» **Data for this exercise**:
---------------

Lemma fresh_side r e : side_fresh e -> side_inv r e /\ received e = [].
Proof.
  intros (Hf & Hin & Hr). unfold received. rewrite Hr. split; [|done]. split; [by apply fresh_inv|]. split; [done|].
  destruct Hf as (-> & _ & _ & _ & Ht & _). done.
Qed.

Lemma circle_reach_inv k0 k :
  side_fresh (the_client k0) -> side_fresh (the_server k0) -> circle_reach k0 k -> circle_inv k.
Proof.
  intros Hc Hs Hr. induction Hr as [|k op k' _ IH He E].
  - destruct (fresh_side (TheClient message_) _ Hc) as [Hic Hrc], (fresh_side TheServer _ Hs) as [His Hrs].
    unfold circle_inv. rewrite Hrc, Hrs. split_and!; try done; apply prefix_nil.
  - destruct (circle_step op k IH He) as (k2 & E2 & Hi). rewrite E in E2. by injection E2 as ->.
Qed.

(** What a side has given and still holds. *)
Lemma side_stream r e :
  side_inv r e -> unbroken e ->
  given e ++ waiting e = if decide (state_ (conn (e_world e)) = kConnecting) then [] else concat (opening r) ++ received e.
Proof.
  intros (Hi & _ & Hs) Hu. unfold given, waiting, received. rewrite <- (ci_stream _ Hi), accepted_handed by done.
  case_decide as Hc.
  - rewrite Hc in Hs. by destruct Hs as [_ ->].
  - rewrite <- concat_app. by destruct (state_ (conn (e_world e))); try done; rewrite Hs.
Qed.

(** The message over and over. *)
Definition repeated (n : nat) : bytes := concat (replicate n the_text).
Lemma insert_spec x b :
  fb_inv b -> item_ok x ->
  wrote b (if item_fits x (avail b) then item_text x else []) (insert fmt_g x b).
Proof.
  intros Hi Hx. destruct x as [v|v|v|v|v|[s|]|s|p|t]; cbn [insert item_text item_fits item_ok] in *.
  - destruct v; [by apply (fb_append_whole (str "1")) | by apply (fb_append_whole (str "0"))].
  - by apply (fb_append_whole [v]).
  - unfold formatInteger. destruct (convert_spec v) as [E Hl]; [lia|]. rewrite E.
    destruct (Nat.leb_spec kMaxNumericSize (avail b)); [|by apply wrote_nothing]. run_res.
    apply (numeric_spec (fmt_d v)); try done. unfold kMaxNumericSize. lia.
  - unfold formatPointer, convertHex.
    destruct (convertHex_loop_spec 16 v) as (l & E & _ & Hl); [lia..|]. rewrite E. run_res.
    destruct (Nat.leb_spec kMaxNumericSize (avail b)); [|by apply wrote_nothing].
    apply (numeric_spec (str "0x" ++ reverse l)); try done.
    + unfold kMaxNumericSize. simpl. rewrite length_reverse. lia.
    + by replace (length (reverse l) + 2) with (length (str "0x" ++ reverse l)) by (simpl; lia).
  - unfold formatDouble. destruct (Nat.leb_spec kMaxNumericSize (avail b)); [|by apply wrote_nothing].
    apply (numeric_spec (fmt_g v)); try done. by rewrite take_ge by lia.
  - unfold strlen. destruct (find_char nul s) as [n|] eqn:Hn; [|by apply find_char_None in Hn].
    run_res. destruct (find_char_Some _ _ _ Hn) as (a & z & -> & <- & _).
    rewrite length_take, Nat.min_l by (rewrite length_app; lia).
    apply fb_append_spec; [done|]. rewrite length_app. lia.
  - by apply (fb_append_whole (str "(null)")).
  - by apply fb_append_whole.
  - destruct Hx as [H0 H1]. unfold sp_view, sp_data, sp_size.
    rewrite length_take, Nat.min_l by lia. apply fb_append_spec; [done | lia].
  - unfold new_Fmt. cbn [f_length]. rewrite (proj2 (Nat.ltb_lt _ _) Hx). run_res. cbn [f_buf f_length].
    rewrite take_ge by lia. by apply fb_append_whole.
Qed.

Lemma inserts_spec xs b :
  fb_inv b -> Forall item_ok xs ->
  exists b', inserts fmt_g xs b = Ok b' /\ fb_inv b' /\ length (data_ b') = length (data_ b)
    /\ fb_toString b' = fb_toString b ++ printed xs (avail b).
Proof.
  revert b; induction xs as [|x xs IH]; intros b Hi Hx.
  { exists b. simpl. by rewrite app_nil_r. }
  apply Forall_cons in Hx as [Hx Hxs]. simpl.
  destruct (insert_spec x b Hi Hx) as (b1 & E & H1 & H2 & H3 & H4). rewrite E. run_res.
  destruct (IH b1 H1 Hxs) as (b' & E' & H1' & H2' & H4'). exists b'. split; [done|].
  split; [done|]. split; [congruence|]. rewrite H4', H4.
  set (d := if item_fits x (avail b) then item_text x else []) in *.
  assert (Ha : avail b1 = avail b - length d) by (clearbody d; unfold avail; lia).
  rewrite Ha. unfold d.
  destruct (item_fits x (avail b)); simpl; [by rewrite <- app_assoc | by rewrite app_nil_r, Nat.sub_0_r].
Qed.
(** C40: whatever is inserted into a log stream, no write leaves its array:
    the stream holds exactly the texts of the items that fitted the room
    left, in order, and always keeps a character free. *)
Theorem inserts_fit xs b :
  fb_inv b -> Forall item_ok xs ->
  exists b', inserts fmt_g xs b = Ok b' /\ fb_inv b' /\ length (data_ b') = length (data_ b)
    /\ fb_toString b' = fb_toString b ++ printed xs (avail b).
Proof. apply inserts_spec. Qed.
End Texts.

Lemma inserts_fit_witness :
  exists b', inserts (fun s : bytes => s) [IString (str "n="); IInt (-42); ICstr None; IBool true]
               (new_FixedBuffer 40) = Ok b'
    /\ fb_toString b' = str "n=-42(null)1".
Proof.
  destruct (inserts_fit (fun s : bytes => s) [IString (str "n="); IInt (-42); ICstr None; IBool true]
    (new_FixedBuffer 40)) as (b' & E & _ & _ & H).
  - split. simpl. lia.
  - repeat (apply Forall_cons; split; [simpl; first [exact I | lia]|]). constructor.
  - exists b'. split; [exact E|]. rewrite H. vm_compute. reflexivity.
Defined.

---------------

» **Task statement**:
Verbatim reproduction of the entries is required.

» **Answer to the exercise**:
Lemma fresh_side r e : side_fresh e -> side_inv r e /\ received e = [].
Proof.
  intros (Hf & Hin & Hr). unfold received. rewrite Hr. split; [|done]. split; [by apply fresh_inv|]. split; [done|].
  destruct Hf as (-> & _ & _ & _ & Ht & _). done.
Qed.

Lemma circle_reach_inv k0 k :
  side_fresh (the_client k0) -> side_fresh (the_server k0) -> circle_reach k0 k -> circle_inv k.
Proof.
  intros Hc Hs Hr. induction Hr as [|k op k' _ IH He E].
  - destruct (fresh_side (TheClient message_) _ Hc) as [Hic Hrc], (fresh_side TheServer _ Hs) as [His Hrs].
    unfold circle_inv. rewrite Hrc, Hrs. split_and!; try done; apply prefix_nil.
  - destruct (circle_step op k IH He) as (k2 & E2 & Hi). rewrite E in E2. by injection E2 as ->.
Qed.

(** What a side has given and still holds. *)
Lemma side_stream r e :
  side_inv r e -> unbroken e ->
  given e ++ waiting e = if decide (state_ (conn (e_world e)) = kConnecting) then [] else concat (opening r) ++ received e.
Proof.
  intros (Hi & _ & Hs) Hu. unfold given, waiting, received. rewrite <- (ci_stream _ Hi), accepted_handed by done.
  case_decide as Hc.
  - rewrite Hc in Hs. by destruct Hs as [_ ->].
  - rewrite <- concat_app. by destruct (state_ (conn (e_world e))); try done; rewrite Hs.
Qed.

(** The message over and over. *)
Definition repeated (n : nat) : bytes := concat (replicate n the_text).
Lemma insert_spec x b :
  fb_inv b -> item_ok x ->
  wrote b (if item_fits x (avail b) then item_text x else []) (insert fmt_g x b).
Proof.
  intros Hi Hx. destruct x as [v|v|v|v|v|[s|]|s|p|t]; cbn [insert item_text item_fits item_ok] in *.
  - destruct v; [by apply (fb_append_whole (str "1")) | by apply (fb_append_whole (str "0"))].
  - by apply (fb_append_whole [v]).
  - unfold formatInteger. destruct (convert_spec v) as [E Hl]; [lia|]. rewrite E.
    destruct (Nat.leb_spec kMaxNumericSize (avail b)); [|by apply wrote_nothing]. run_res.
    apply (numeric_spec (fmt_d v)); try done. unfold kMaxNumericSize. lia.
  - unfold formatPointer, convertHex.
    destruct (convertHex_loop_spec 16 v) as (l & E & _ & Hl); [lia..|]. rewrite E. run_res.
    destruct (Nat.leb_spec kMaxNumericSize (avail b)); [|by apply wrote_nothing].
    apply (numeric_spec (str "0x" ++ reverse l)); try done.
    + unfold kMaxNumericSize. simpl. rewrite length_reverse. lia.
    + by replace (length (reverse l) + 2) with (length (str "0x" ++ reverse l)) by (simpl; lia).
  - unfold formatDouble. destruct (Nat.leb_spec kMaxNumericSize (avail b)); [|by apply wrote_nothing].
    apply (numeric_spec (fmt_g v)); try done. by rewrite take_ge by lia.
  - unfold strlen. destruct (find_char nul s) as [n|] eqn:Hn; [|by apply find_char_None in Hn].
    run_res. destruct (find_char_Some _ _ _ Hn) as (a & z & -> & <- & _).
    rewrite length_take, Nat.min_l by (rewrite length_app; lia).
    apply fb_append_spec; [done|]. rewrite length_app. lia.
  - by apply (fb_append_whole (str "(null)")).
  - by apply fb_append_whole.
  - destruct Hx as [H0 H1]. unfold sp_view, sp_data, sp_size.
    rewrite length_take, Nat.min_l by lia. apply fb_append_spec; [done | lia].
  - unfold new_Fmt. cbn [f_length]. rewrite (proj2 (Nat.ltb_lt _ _) Hx). run_res. cbn [f_buf f_length].
    rewrite take_ge by lia. by apply fb_append_whole.
Qed.

Lemma inserts_spec xs b :
  fb_inv b -> Forall item_ok xs ->
  exists b', inserts fmt_g xs b = Ok b' /\ fb_inv b' /\ length (data_ b') = length (data_ b)
    /\ fb_toString b' = fb_toString b ++ printed xs (avail b).
Proof.
  revert b; induction xs as [|x xs IH]; intros b Hi Hx.
  { exists b. simpl. by rewrite app_nil_r. }
  apply Forall_cons in Hx as [Hx Hxs]. simpl.
  destruct (insert_spec x b Hi Hx) as (b1 & E & H1 & H2 & H3 & H4). rewrite E. run_res.
  destruct (IH b1 H1 Hxs) as (b' & E' & H1' & H2' & H4'). exists b'. split; [done|].
  split; [done|]. split; [congruence|]. rewrite H4', H4.
  set (d := if item_fits x (avail b) then item_text x else []) in *.
  assert (Ha : avail b1 = avail b - length d) by (clearbody d; unfold avail; lia).
  rewrite Ha. unfold d.
  destruct (item_fits x (avail b)); simpl; [by rewrite <- app_assoc | by rewrite app_nil_r, Nat.sub_0_r].
Qed.
(** C40: whatever is inserted into a log stream, no write leaves its array:
    the stream holds exactly the texts of the items that fitted the room
    left, in order, and always keeps a character free. *)
Theorem inserts_fit xs b :
  fb_inv b -> Forall item_ok xs ->
  exists b', inserts fmt_g xs b = Ok b' /\ fb_inv b' /\ length (data_ b') = length (data_ b)
    /\ fb_toString b' = fb_toString b ++ printed xs (avail b).
Proof. apply inserts_spec. Qed.
End Texts.

Lemma inserts_fit_witness :
  exists b', inserts (fun s : bytes => s) [IString (str "n="); IInt (-42); ICstr None; IBool true]
               (new_FixedBuffer 40) = Ok b'
    /\ fb_toString b' = str "n=-42(null)1".
Proof.
  destruct (inserts_fit (fun s : bytes => s) [IString (str "n="); IInt (-42); ICstr None; IBool true]
    (new_FixedBuffer 40)) as (b' & E & _ & _ & H).
  - split. simpl. lia.
  - repeat (apply Forall_cons; split; [simpl; first [exact I | lia]|]). constructor.
  - exists b'. split; [exact E|]. rewrite H. vm_compute. reflexivity.
Defined.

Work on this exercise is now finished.